Однажды мы были с ним в Ливии. Там в Триполи, лёжа на кровати свергнутого ливийского короля Идриса в его бывшем роскошном дворце, генерал вдруг без видимых для этого причин заговорил о религии и жизни после смерти. Сказал, что религиозную веру он приобрёл ещё на груди своей матери и что она врезана в него, как лазерным лучом.
«Но вот во что я не верю, – сказал он, – так это в существование Бога. И в загробную жизнь после смерти тоже не верю».
Он не стал приводить никаких доказательств этого. И чувствовалось, что он в них и не нуждался. И если бы он их искал для себя, как я потом понял из других разговоров на эту тему, то они, эти доказательства, были бы либо морального, либо эстетического свойства, но никак не научного. Потому что можно думать, что плохо не веровать в Бога.Можно считать, что и самому Богу не хотелось бы вообще существовать. Но вот думать о научном обосновании Бога нельзя. Да и самой науке не интересно доказывать, что Бог не существует.
Тогда я промолчал. Из уважения к его серьёзному отношению к теме. И вспомнил своего отца, который, будучи нормальным католиком, когда понял, что смерть уже стоит за углом, превратился в атеиста. Подобно тореро, который кричит команде своих ассистентов: «Оставьте меня одного с быком», он попросил нас оставить его один на один со смертью. Что это? Отетственность? Гордыня? Или высшая эстетика?
Я не раз, мягко подшучивая над генералом, говорил, что он верит в Священное Сердце Христа, в существование Сан Мартина де Порраса и во Всемогущую Длань, но в Бога – нет. И он всякий раз, избегая улыбки, с задумчивым видом отвечал серьёзным: «Да».
Думаю, что этим он как бы утверждал удвоение своей Веры: одну он разделял со своим народом, вторая была Вера в этот народ. И ещё он культивировал в себе способность верить больше, чем способность узнавать через процесс познания. Я уверен, что если бы ему предложили выбрать по какому-либо поводу между знанием и верой, в большинстве случаев он бы выбрал Веру.
—– * –
Против ожидания, число людей, приходящих в Собор, не убывало. Я не ожидал также, что вид его гроба для меня не оказался столь драматичным. Я вспомнил, как он шутил, бывало, что гроб будет его «пижамой из сосны». Теперь он был одет в эту пижаму. Я хотел подобраться поближе к гробу, но не смог протиснуться сквозь толпу, что его окружала. Я, его телохранитель, в обязанности которого всегда входило не допускать, чтобы его слишком тесно окружал народ, сегодня был не допущен к его телу тем же самым народом.

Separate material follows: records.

Lemma gameLoop_resignation (Hlegal : LegalMovesApply) (Hdead : NoDeadEnd)
    (fuel : nat) (mcpReady : bool) (id : string)
    (llm : nat -> nat -> option string) (turns : nat) :
  forall st st',
    gameLoop trim matchMove firstToken fuel turns mcpReady id llm st
      = (Resignation, st') ->
    isWhite (turn (st_chess st')) = true /\
    isGameOver (st_chess st') = false.
Proof.
  induction turns as [| turns IH]; intros st st' H; cbn [gameLoop] in H;
    destruct (isGameOver (st_chess st)) eqn:Hover; try discriminate.
  destruct (attemptLoop trim matchMove firstToken fuel maxAttempts 0
              (isWhite (turn (st_chess st))) mcpReady id
              (llm (length (st_moveHistory st))) st)
    as [[|] st1] eqn:Hturn.
  - apply (IH _ _ H).
  - inversion H. subst st1.
    destruct (attemptLoop_failed _ _ _ _ _ _ _ _ _ Hturn) as [Hchess _].
    rewrite Hchess. split; [| exact Hover].
    destruct (isWhite (turn (st_chess st))) eqn:Hwhite; [reflexivity |].
    assert (Hne : moves (st_chess st) <> []).
    { intros Hnil. rewrite (Hdead _ Hnil) in Hover. discriminate. }
    destruct (black_attempt_succeeds Hlegal fuel mcpReady id
                (llm (length (st_moveHistory st)) 0%nat) st Hne)
      as (m & result & chess' & _ & _ & _ & Hstep).
    cbn [attemptLoop maxAttempts] in Hturn. rewrite Hstep in Hturn.
    discriminate.
Qed.

(** X18.  Only White can resign: a game left because a player made no
    legal move in three attempts was left with White to move.  The board
    is then not over, and the result announced is 'Unknown' with no
    winner. *)
Theorem resignation_is_white_and_unknown
    (Hlegal : LegalMovesApply) (Hdead : NoDeadEnd) (Hover : OverCovers)
    (fuel turns : nat) (mcpReady : bool) (mcpGameId : string)
    (llm : nat -> nat -> option string) (games : gmap string Position)
    (st : GameState) (result : string * option string) :
  runGame trim matchMove firstToken isThreefoldRepetition
    isInsufficientMaterial fuel turns mcpReady mcpGameId llm games
    = (Resignation, st, result) ->
  isWhite (turn (st_chess st)) = true /\
  isGameOver (st_chess st) = false /\
  result = ("Unknown", None).
Proof.
  unfold runGame. intros H.
  destruct (gameLoop _ _ _ _ _ _ _ _ _) as [ending st1] eqn:Hloop.
  inversion H. subst ending st1.
  destruct (gameLoop_resignation Hlegal Hdead _ _ _ _ _ _ _ Hloop)
    as [Hwhite Hnot].
  split; [exact Hwhite |]. split; [exact Hnot |].
  destruct (Hover _ Hnot) as [Hmate Hdraw].
  unfold gameResult. rewrite Hmate, Hdraw. reflexivity.
Qed.

End GameMore.

(** ** The further properties on concrete games *)

Lemma tree_no_dead_end (t : GameTree.Tree) :
  @NoDeadEnd _ (GameTree.engine t).
Proof.
  intros chess H. simpl in *.
  unfold GameTree.mate, GameTree.stale, GameTree.noMoves.
  destruct (GameTree.kids (GameTree.current chess)); [| discriminate H].
  destruct (GameTree.n_check (GameTree.info (GameTree.current chess)));
    reflexivity.
Qed.

(** In the game [cutoff] the position [b], Black to move, shows the board
    of the root mirrored and has as many moves: its evaluation is the
    negation of that of the root. *)
Lemma evaluatePosition_mirror_witness :
  evaluatePosition (E := GameTree.engine GameTree.cutoff)
    (GameTree.mkPos GameTree.cutoffB [GameTree.cutoff])
  = negScore (evaluatePosition (E := GameTree.engine GameTree.cutoff)
                (GameTree.at_root GameTree.cutoff)).
Proof.
  apply (evaluatePosition_mirror (E := GameTree.engine GameTree.cutoff)
           (GameTree.at_root GameTree.cutoff)
           (GameTree.mkPos GameTree.cutoffB [GameTree.cutoff]));
    vm_compute; reflexivity.
Defined.

(** A black pawn put on a7 lowers the board score by at least 80. *)
Lemma boardScore_add_piece_witness :
  boardScore (GameTree.place 0 7 Pawn Black GameTree.kingsBoard)
  <= boardScore GameTree.kingsBoard - 80.
Proof.
  destruct (boardScore_add_piece GameTree.kingsBoard
              (GameTree.place 0 7 Pawn Black GameTree.kingsBoard)
              1 0 (mkPiece Pawn Black)) as (_ & _ & H).
  - lia.
  - lia.
  - reflexivity.
  - reflexivity.
  - intros r c Hr Hc Hne.
    do 8 (destruct r as [| r];
          [do 8 (destruct c as [| c];
                 [first [reflexivity | contradiction Hne; reflexivity] |]);
           lia |]).
    lia.
  - apply H. reflexivity.
Defined.

(** The search of the game [rooks] returns a finite value. *)
Lemma minimax_value_is_finite_witness :
  exists z,
    minimax (E := GameTree.engine GameTree.rooks) 3 2 NegInf PosInf true
      (GameTree.at_root GameTree.rooks)
    = Ok (Fin z, GameTree.at_root GameTree.rooks).
Proof.
  destruct (minimax_value_is_finite (E := GameTree.engine GameTree.rooks)
              (tree_no_dead_end GameTree.rooks)) as (_ & H).
  apply H.
  - apply tree_moves_apply.
  - apply tree_undo_reverts.
  - lia.
  - simpl. lia.
Defined.

(** In the game [rooks], depth 2, the move returned is one of the ranked
    moves. *)
Lemma getBestMove_is_optimal_witness :
  exists front m back,
    getBestMove (E := GameTree.engine GameTree.rooks) 2 2
      (GameTree.at_root GameTree.rooks)
    = Ok (Some m, GameTree.at_root GameTree.rooks) /\
    ranked (E := GameTree.engine GameTree.rooks)
      (GameTree.at_root GameTree.rooks) ["Ra8#"; "Rxh1+"]
    = (front ++ m :: back)%list.
Proof.
  destruct (getBestMove_is_optimal
              (tree_moves_apply GameTree.rooks)
              (tree_undo_reverts GameTree.rooks)
              2 2 (GameTree.at_root GameTree.rooks))
    as (front & m & back & H1 & H2 & _).
  - lia.
  - simpl. lia.
  - simpl. discriminate.
  - exists front, m, back. split; [exact H1 | exact H2].
Defined.

(** Depth -1 and depth 0 search the game [rooks] alike. *)
Lemma nonpositive_depth_is_no_limit_witness :
  getBestMove (E := GameTree.engine GameTree.rooks) 3 (-1)
    (GameTree.at_root GameTree.rooks)
  = getBestMove (E := GameTree.engine GameTree.rooks) 3 0
      (GameTree.at_root GameTree.rooks).
Proof.
  destruct (nonpositive_depth_is_no_limit
              (E := GameTree.engine GameTree.rooks) 3) as (_ & _ & H & _).
  apply H; lia.
Defined.

(** In the game [pawnTakesQueen] the three quiet moves keep their order. *)
Lemma orderMoves_is_stable_witness :
  exists r,
    orderMoves (E := GameTree.engine GameTree.pawnTakesQueen)
      ["Kd1"; "e5"; "exd5"; "Kf1"]
      (GameTree.at_root GameTree.pawnTakesQueen)
    = Ok (r, GameTree.at_root GameTree.pawnTakesQueen) /\
    List.filter
      (fun m => heuristic (E := GameTree.engine GameTree.pawnTakesQueen)
                  (GameTree.at_root GameTree.pawnTakesQueen) m =? 0) r
    = ["Kd1"; "e5"; "Kf1"].
Proof.
  destruct (orderMoves_is_stable
              (tree_moves_apply GameTree.pawnTakesQueen)
              (tree_undo_reverts GameTree.pawnTakesQueen)
              (GameTree.at_root GameTree.pawnTakesQueen)
              ["Kd1"; "e5"; "exd5"; "Kf1"]
              (fun m H => H))
    as (r & Hr & Hk & _).
  exists r. split; [exact Hr |]. rewrite (Hk 0). reflexivity.
Defined.

(** In the game [twoCaptures] the capture by the knight comes before the
    quiet king move. *)
Lemma orderMoves_captures_and_quiet_moves_witness :
  exists r,
    orderMoves (E := GameTree.engine MoreGames.twoCaptures)
      ["Kxd2"; "Kc2"; "Nxd5"]
      (GameTree.at_root MoreGames.twoCaptures)
    = Ok (r, GameTree.at_root MoreGames.twoCaptures) /\
    forall i j,
      nth_error r i = Some "Nxd5" -> nth_error r j = Some "Kc2" ->
      (i < j)%nat.
Proof.
  destruct (orderMoves_captures_and_quiet_moves
              (tree_moves_apply MoreGames.twoCaptures)
              (tree_undo_reverts MoreGames.twoCaptures)
              (GameTree.at_root MoreGames.twoCaptures)
              ["Kxd2"; "Kc2"; "Nxd5"]
              (fun m H => H))
    as (r & Hr & Hord).
  exists r. split; [exact Hr |].
  intros i j Hi Hj.
  destruct (Hord i j "Nxd5" "Kc2" Knight Hi Hj) as [H _].
  - eexists. eexists. exists Pawn. split; [reflexivity |].
    split; [reflexivity |]. split; [reflexivity |].
    split; [discriminate | reflexivity].
  - eexists. eexists. split; [reflexivity |]. split; reflexivity.
  - apply H. discriminate.
Defined.

(** The search of the second copy on the game [rooks], depth 2. *)
Lemma simple_search_is_optimal_witness :
  Simple.minimax (E := GameTree.engine GameTree.rooks) 3 2 NegInf PosInf true
    (GameTree.at_root GameTree.rooks)
  = Ok (fullMinimax (E := GameTree.engine GameTree.rooks)
          (Simple.evaluatePosition (E := GameTree.engine GameTree.rooks))
          2 (GameTree.at_root GameTree.rooks) true,
        GameTree.at_root GameTree.rooks).
Proof.
  destruct (simple_search_is_optimal
              (tree_moves_apply GameTree.rooks)
              (tree_undo_reverts GameTree.rooks)
              3 2 (GameTree.at_root GameTree.rooks)) as (H & _).
  apply H.
  - lia.
  - simpl. lia.
Defined.

(** The second copy values the root of [rooks] at its material balance. *)
Lemma simple_evaluation_is_material_witness :
  Simple.evaluatePosition (E := GameTree.engine GameTree.rooks)
    (GameTree.at_root GameTree.rooks)
  = Fin (materialBalance GameTree.rooksBoard).
Proof.
  apply (simple_evaluation_is_material (E := GameTree.engine GameTree.rooks)
           (GameTree.at_root GameTree.rooks)); reflexivity.
Defined.

(** new_game on a map that holds another game leaves that game alone. *)
Lemma new_game_then_lookup_witness :
  exists r games',
    callTool (E := GameTree.engine GameTree.rooks) 0 "new_game"
      {| arg_game_id := "g"; arg_move := ""; arg_depth := None |}
      {[ "h" := GameTree.at_root GameTree.rooksAfterKg8 ]}
    = Ok (r, games') /\
    games' !! "g" = Some (GameTree.at_root GameTree.rooks) /\
    games' !! "h" = Some (GameTree.at_root GameTree.rooksAfterKg8).
Proof.
  destruct (new_game_then_lookup (E := GameTree.engine GameTree.rooks) 0
              {| arg_game_id := "g"; arg_move := ""; arg_depth := None |}
              {[ "h" := GameTree.at_root GameTree.rooksAfterKg8 ]})
    as (r & games' & Hcall & _ & Hnew & Hother & _).
  exists r, games'. split; [exact Hcall |]. split; [exact Hnew |].
  rewrite (Hother "h"); [apply lookup_singleton_eq | discriminate].
Defined.

(** make_move with a move that is not legal in the game [rooks]. *)
Lemma make_move_then_legal_moves_witness :
  callTool (E := GameTree.engine GameTree.rooks) 0 "make_move"
    {| arg_game_id := "g"; arg_move := "Ke2"; arg_depth := None |}
    {[ "g" := GameTree.at_root GameTree.rooks ]}
  = Ok ({| text := "Invalid move: Ke2"; isError := true |},
        {[ "g" := GameTree.at_root GameTree.rooks ]}).
Proof.
  destruct (make_move_then_legal_moves (E := GameTree.engine GameTree.rooks) 0
              {| arg_game_id := "g"; arg_move := "Ke2"; arg_depth := None |}
              {[ "g" := GameTree.at_root GameTree.rooks ]}
              (GameTree.at_root GameTree.rooks)
              (lookup_singleton_eq _ _)) as (_ & H).
  apply H. reflexivity.
Defined.

Lemma rooks_moves_named (m : Move) :
  In m (moves (RulesEngine := GameTree.engine GameTree.rooks)
          (GameTree.at_root GameTree.rooks)) ->
  m <> "".
Proof.
  simpl. intros [<- | [<- | []]]; discriminate.
Qed.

Траурный кортеж и прощание с прахом генерала в Соборе
И ко мне пришло сначала болезненное, а потом успокаивающее ощущение, что генерал сейчас уже не нуждается в почётном эскорте, он не принадлежит ни ему, ни Национальной гвардии, ни своим близким, ни даже самому себе. Теперь он принадлежит этому народу. Сейчас уже только ему, народу принадлежат эти останки его плоти и скелета, осколки костей… всё то малое, что физически осталось от него.
А также ответственность и честь сохранить в своей памяти и сердцах его идеи, его образ, его глубокое революционное политическое содержание, с тем чтобы рано или поздно вновь поднять его знамя революционной борьбы. Пока же этот народ, плотно окружив его останки, эгоистично и даже нагловато так и не позволил мне подойти ближе к нему.
Примерно через год после гибели генерала в Панаму приезжал Рикардо Лара Парада – один из колумбийских партизан: геррельеро, которого он очень ценил, как олицетворявшего в себе зримо и конкретно достоинства и черты латиноамериканского революционера. Случилось так, что однажды генерал спас ему жизнь, и теперь Рикардо попросил меня пойти с ним на могилу его друга.